ABSTRACT

Resistance testing of steel to Sulfide Stress Cracking (SSC) can be performed according to the four methods given in NACE standard TM0177. However, for SSC testing of low alloyed line pipe steel for longitudinally submerged-arc welded (SAWL) large-diameter pipes of a grade up to X65 it is well established to conduct four-point bend tests according to the new NACE TM0316 standard on machined test specimens with reduced thickness. SSC testing was performed using transverse full-size four-point bend specimens with a thickness up to 35 mm, machined from base material and longitudinal weld, at loads up to 90 % of the actual yield strength of the pipe material.

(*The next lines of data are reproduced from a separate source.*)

(** C24: an endpoint that is not bound (the interface table is full, the
    endpoint is not an interrupt endpoint, the subclass rejects the
    interface, or the endpoint table is full) leaves the endpoint table,
    [bNumEP] and the poll interval as they were: overflow degrades to a
    dropped endpoint, never to a write out of bounds. *)
Theorem EndpointXtract_drops (sel : Z -> Z -> bool) conf iface alt proto pep d :
  (lookup_or_add iface alt proto (set_bConfNum conf d) = None \/
   (if sel iface proto then ep_role pep else 0%nat) = 0%nat \/
   (totalEndpoints <= bNumEP d)%nat) ->
  let d' := EndpointXtract sel conf iface alt proto pep d in
  epInfo d' = epInfo d /\ bNumEP d' = bNumEP d /\ pollInterval d' = pollInterval d.
Proof.
  intros Hc. unfold EndpointXtract.
  destruct (lookup_or_add _ _ _ _) as [[pi d1]|] eqn:Hl; [|done].
  destruct (lookup_or_add_fields _ _ _ _ _ _ Hl) as (Hn & He & Hp). simpl in Hn, He, Hp.
  destruct Hc as [Hc|[Hc|Hc]]; [done| |].
  - cbv zeta. rewrite Hc, bool_decide_true by done. done.
  - cbv zeta. case_bool_decide; [done|].
    unfold bind_endpoint. rewrite bool_decide_true by lia. done.
Qed.

Lemma XtractAll_wf_keys sel calls d :
  wf d -> NoDup (live_keys d) ->
  wf (XtractAll sel calls d) /\ NoDup (live_keys (XtractAll sel calls d)).
Proof.
  unfold XtractAll. revert d. induction calls as [|c calls IH]; intros d Hwf Hnd; simpl.
  - done.
  - apply IH; [by apply EndpointXtract_wf|by apply EndpointXtract_keys].
Qed.

Lemma XtractAll_below sel calls d :
  wf d -> idx_below d -> idx_below (XtractAll sel calls d).
Proof.
  unfold XtractAll. revert d. induction calls as [|c calls IH]; intros d Hwf Hb; simpl.
  - done.
  - apply IH; [by apply EndpointXtract_wf|by apply EndpointXtract_below].
Qed.

(** C3: over any sequence of descriptor-walk callbacks, the tables stay
    well formed (interface and endpoint counts within their capacities,
    every endpoint index below [totalEndpoints], slot 0 the control
    endpoint) and no two live interface entries share a key; and when
    every endpoint index of every interface entry designates a filled
    slot (is below [bNumEP]) before the walk, this stays so after it.
    That premise holds of a constructed object; [Release] breaks it by
    resetting [bNumEP] to 1 while the entries keep their indices. *)
Theorem XtractAll_invariant sel calls d :
  wf d -> NoDup (live_keys d) ->
  wf (XtractAll sel calls d) /\ NoDup (live_keys (XtractAll sel calls d)) /\
  (idx_below d -> idx_below (XtractAll sel calls d)).
Proof.
  intros Hwf Hnd. destruct (XtractAll_wf_keys sel calls d Hwf Hnd) as [Hwf' Hnd'].
  split_and!; [done|done|]. by apply XtractAll_below.
Qed.

(** ** Witnesses *)

(** An interrupt-IN endpoint 0x81, 8-byte packets, polled every 10 ms;
    a bulk endpoint 0x02. *)
Definition sample_ep_in : USB_ENDPOINT_DESCRIPTOR := mkEpDescr 129 3 8 10.
Definition sample_ep_bulk : USB_ENDPOINT_DESCRIPTOR := mkEpDescr 2 2 64 0.

Definition sample_object : HIDComposite :=
  EndpointXtract SelectInterface_default 1 0 0 1 sample_ep_in HIDComposite_new.

Lemma FindInterface_first_match_witness :
  wf sample_object /\
  (FindInterface 0 0 1 sample_object = Some 0%nat <->
   (0 < bNumIface sample_object)%nat /\
   iface_key (hidInterfaces sample_object !!! 0%nat) = (0, 0, 1) /\
   (forall j, (j < 0)%nat -> iface_key (hidInterfaces sample_object !!! j) <> (0, 0, 1))).
Proof.
  split; [apply EndpointXtract_wf, HIDComposite_new_wf|].
  apply (FindInterface_first_match 0 0 1 sample_object 0).
  apply EndpointXtract_wf, HIDComposite_new_wf.
Defined.

Lemma EndpointXtract_binds_witness :
  lookup_or_add 0 0 1 (set_bConfNum 1 HIDComposite_new) =
    Some (0%nat, new_interface 0 0 1 (set_bConfNum 1 HIDComposite_new)) /\
  (let d' := sample_object in
   bNumEP d' = S (bNumEP HIDComposite_new) /\
   epInfo d' !!! bNumEP HIDComposite_new = new_epinfo sample_ep_in /\
   epIndex (hidInterfaces d' !!! 0%nat) !!!
     (if SelectInterface_default 0 1 then ep_role sample_ep_in else 0%nat)
     = bNumEP HIDComposite_new /\
   pollInterval d' = Z.max (pollInterval HIDComposite_new) (bInterval sample_ep_in)).
Proof.
  split; [vm_compute; reflexivity|].
  apply (EndpointXtract_binds SelectInterface_default 1 0 0 1 sample_ep_in HIDComposite_new
           0 (new_interface 0 0 1 (set_bConfNum 1 HIDComposite_new)));
    [apply HIDComposite_new_wf|vm_compute; reflexivity|vm_compute; discriminate|
     vm_compute; lia].
Defined.

Lemma EndpointXtract_drops_witness :
  (lookup_or_add 0 0 1 (set_bConfNum 1 HIDComposite_new) = None \/
   (if SelectInterface_default 0 1 then ep_role sample_ep_bulk else 0%nat) = 0%nat \/
   (totalEndpoints <= bNumEP HIDComposite_new)%nat) /\
  (let d' := EndpointXtract SelectInterface_default 1 0 0 1 sample_ep_bulk HIDComposite_new in
   epInfo d' = epInfo HIDComposite_new /\ bNumEP d' = bNumEP HIDComposite_new /\
   pollInterval d' = pollInterval HIDComposite_new).
Proof.
  assert (H : (if SelectInterface_default 0 1 then ep_role sample_ep_bulk else 0%nat) = 0%nat)
    by reflexivity.
  split; [right; left; exact H|].
  apply (EndpointXtract_drops SelectInterface_default 1 0 0 1 sample_ep_bulk HIDComposite_new).
  right; left; exact H.
Defined.

Lemma HIDComposite_new_below : idx_below HIDComposite_new.
Proof. vm_compute. repeat constructor. Qed.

Finite element simulations have been made in order to analyze the stress distribution in the full-size four-point bend specimen under the high load present during the test.

The NACE TM0177 Method D “Double Cantilever Beam” (DCB) corrosion test is frequently used for the determination of the fracture toughness of higher strength steels such as Oil Country Tubular Goods (OCTG) in sour environments, which is represented by the Kissc value. In this study DCB testing was performed on X52 SAWL line pipe steel and the results are reported with regard to the requirements of the test method.

INTRODUCTION

Pipeline steels exposed to hydrocarbon environments containing hydrogen sulfide (H2S), which are called sour environments, must be resistant to hydrogen assisted damage, such as Hydrogen Induced Cracking (HIC), Sulfide Stress Cracking (SSC) or Stress Oriented Hydrogen Induced Cracking (SOHIC).1,2,3 Resistance tests on small specimens compared to the pipe dimensions are the usual way of qualifying a pipeline steel for sour service. The test method for HIC resistance testing is given in the NACE standard TM0284.4 In case of SSC testing a variety of test methods is available. The NACE standard TM0177 contains four different test methods, such as a tensile test (method A), a bent-beam test (method B), a C-ring test (method C) and a double cantilever beam (DCB) test (method D) and is intended for testing of all types of metals and alloys, regardless of their form or application, for service in H2S environments.5 In method A and C failure under an applied stress is checked, whereas method B and D are used to determine stress related factors. In addition, a four-point bend test method is given in NACE 1 standard TM0316.6 The reasonable choice of the test method has to be made by the end user. Tensile and DCB tests are typically required for testing high strengths or OCTG steels, whereas the four-point bend test is typically performed for low strength carbon and low-alloy steels.